╭─ PROVIDED DATA
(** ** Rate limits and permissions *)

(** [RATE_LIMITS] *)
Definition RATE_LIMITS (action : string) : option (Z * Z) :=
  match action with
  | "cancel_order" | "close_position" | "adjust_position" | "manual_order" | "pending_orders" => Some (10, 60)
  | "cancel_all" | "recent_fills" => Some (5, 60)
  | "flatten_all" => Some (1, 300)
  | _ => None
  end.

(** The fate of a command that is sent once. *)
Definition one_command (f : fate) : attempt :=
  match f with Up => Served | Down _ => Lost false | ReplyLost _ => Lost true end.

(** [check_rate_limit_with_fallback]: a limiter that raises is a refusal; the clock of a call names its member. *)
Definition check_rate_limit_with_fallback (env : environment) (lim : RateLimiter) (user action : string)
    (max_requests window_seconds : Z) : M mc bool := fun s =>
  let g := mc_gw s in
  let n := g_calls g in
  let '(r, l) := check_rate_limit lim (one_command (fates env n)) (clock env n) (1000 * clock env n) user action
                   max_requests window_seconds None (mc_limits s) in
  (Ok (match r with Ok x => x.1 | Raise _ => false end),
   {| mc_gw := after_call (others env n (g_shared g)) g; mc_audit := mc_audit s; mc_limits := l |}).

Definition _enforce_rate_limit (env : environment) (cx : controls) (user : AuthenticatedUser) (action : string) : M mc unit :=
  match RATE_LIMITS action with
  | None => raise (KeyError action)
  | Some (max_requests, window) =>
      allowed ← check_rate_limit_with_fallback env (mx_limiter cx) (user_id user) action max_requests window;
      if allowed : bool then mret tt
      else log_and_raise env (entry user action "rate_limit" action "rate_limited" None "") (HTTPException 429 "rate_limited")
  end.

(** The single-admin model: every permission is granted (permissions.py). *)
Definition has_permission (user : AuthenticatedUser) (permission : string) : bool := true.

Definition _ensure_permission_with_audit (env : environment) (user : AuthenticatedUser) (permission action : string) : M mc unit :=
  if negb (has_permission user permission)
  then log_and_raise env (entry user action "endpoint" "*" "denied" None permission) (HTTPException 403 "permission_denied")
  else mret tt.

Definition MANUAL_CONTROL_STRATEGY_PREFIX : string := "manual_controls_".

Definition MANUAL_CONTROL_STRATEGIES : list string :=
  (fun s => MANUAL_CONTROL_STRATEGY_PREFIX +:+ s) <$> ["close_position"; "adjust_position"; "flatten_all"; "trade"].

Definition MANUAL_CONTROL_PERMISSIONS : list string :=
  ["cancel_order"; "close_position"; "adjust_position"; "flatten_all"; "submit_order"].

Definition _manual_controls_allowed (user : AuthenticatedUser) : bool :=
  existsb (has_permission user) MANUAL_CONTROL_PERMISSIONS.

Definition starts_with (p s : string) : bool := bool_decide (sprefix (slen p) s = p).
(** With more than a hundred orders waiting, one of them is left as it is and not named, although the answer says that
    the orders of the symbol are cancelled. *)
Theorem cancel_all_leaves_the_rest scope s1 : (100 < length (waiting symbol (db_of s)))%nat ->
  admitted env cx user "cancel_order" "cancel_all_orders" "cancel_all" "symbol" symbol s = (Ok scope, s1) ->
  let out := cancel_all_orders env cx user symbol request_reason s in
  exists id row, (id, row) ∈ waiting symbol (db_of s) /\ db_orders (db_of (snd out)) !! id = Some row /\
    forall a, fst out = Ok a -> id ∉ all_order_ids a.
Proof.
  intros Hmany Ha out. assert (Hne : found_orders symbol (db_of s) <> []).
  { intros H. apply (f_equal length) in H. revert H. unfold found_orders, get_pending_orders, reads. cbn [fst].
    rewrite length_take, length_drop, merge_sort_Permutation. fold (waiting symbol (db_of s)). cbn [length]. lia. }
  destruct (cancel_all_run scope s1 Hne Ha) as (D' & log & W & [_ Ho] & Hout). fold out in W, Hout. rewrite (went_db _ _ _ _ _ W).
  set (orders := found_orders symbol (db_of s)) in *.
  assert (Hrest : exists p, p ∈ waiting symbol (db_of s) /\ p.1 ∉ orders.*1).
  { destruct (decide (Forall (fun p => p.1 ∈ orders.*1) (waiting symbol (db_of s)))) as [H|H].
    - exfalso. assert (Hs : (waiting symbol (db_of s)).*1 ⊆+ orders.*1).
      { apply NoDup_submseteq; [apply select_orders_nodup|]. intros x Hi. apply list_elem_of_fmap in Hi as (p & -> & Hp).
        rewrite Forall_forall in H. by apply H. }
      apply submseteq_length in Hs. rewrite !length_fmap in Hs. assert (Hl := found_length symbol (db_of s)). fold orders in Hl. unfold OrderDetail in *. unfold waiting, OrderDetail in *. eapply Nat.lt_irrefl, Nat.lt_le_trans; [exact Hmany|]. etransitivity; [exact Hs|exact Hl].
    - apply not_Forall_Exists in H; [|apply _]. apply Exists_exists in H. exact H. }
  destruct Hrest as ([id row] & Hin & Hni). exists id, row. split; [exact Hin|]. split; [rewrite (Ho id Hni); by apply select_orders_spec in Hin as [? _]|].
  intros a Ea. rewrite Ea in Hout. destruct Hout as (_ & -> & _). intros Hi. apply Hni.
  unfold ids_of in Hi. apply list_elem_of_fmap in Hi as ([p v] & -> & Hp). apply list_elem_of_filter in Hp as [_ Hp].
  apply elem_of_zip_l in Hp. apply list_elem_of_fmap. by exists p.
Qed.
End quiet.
╰─
## TASK GOAL
Starting at the line above that contains "(** The single-admin", repeat each line exactly up to and including the line that contains "if negb (has_permission user permission)", and stop there.

## OUTPUT FOR THIS TASK
(** The single-admin model: every permission is granted (permissions.py). *)
Definition has_permission (user : AuthenticatedUser) (permission : string) : bool := true.

Definition _ensure_permission_with_audit (env : environment) (user : AuthenticatedUser) (permission action : string) : M mc unit :=
  if negb (has_permission user permission)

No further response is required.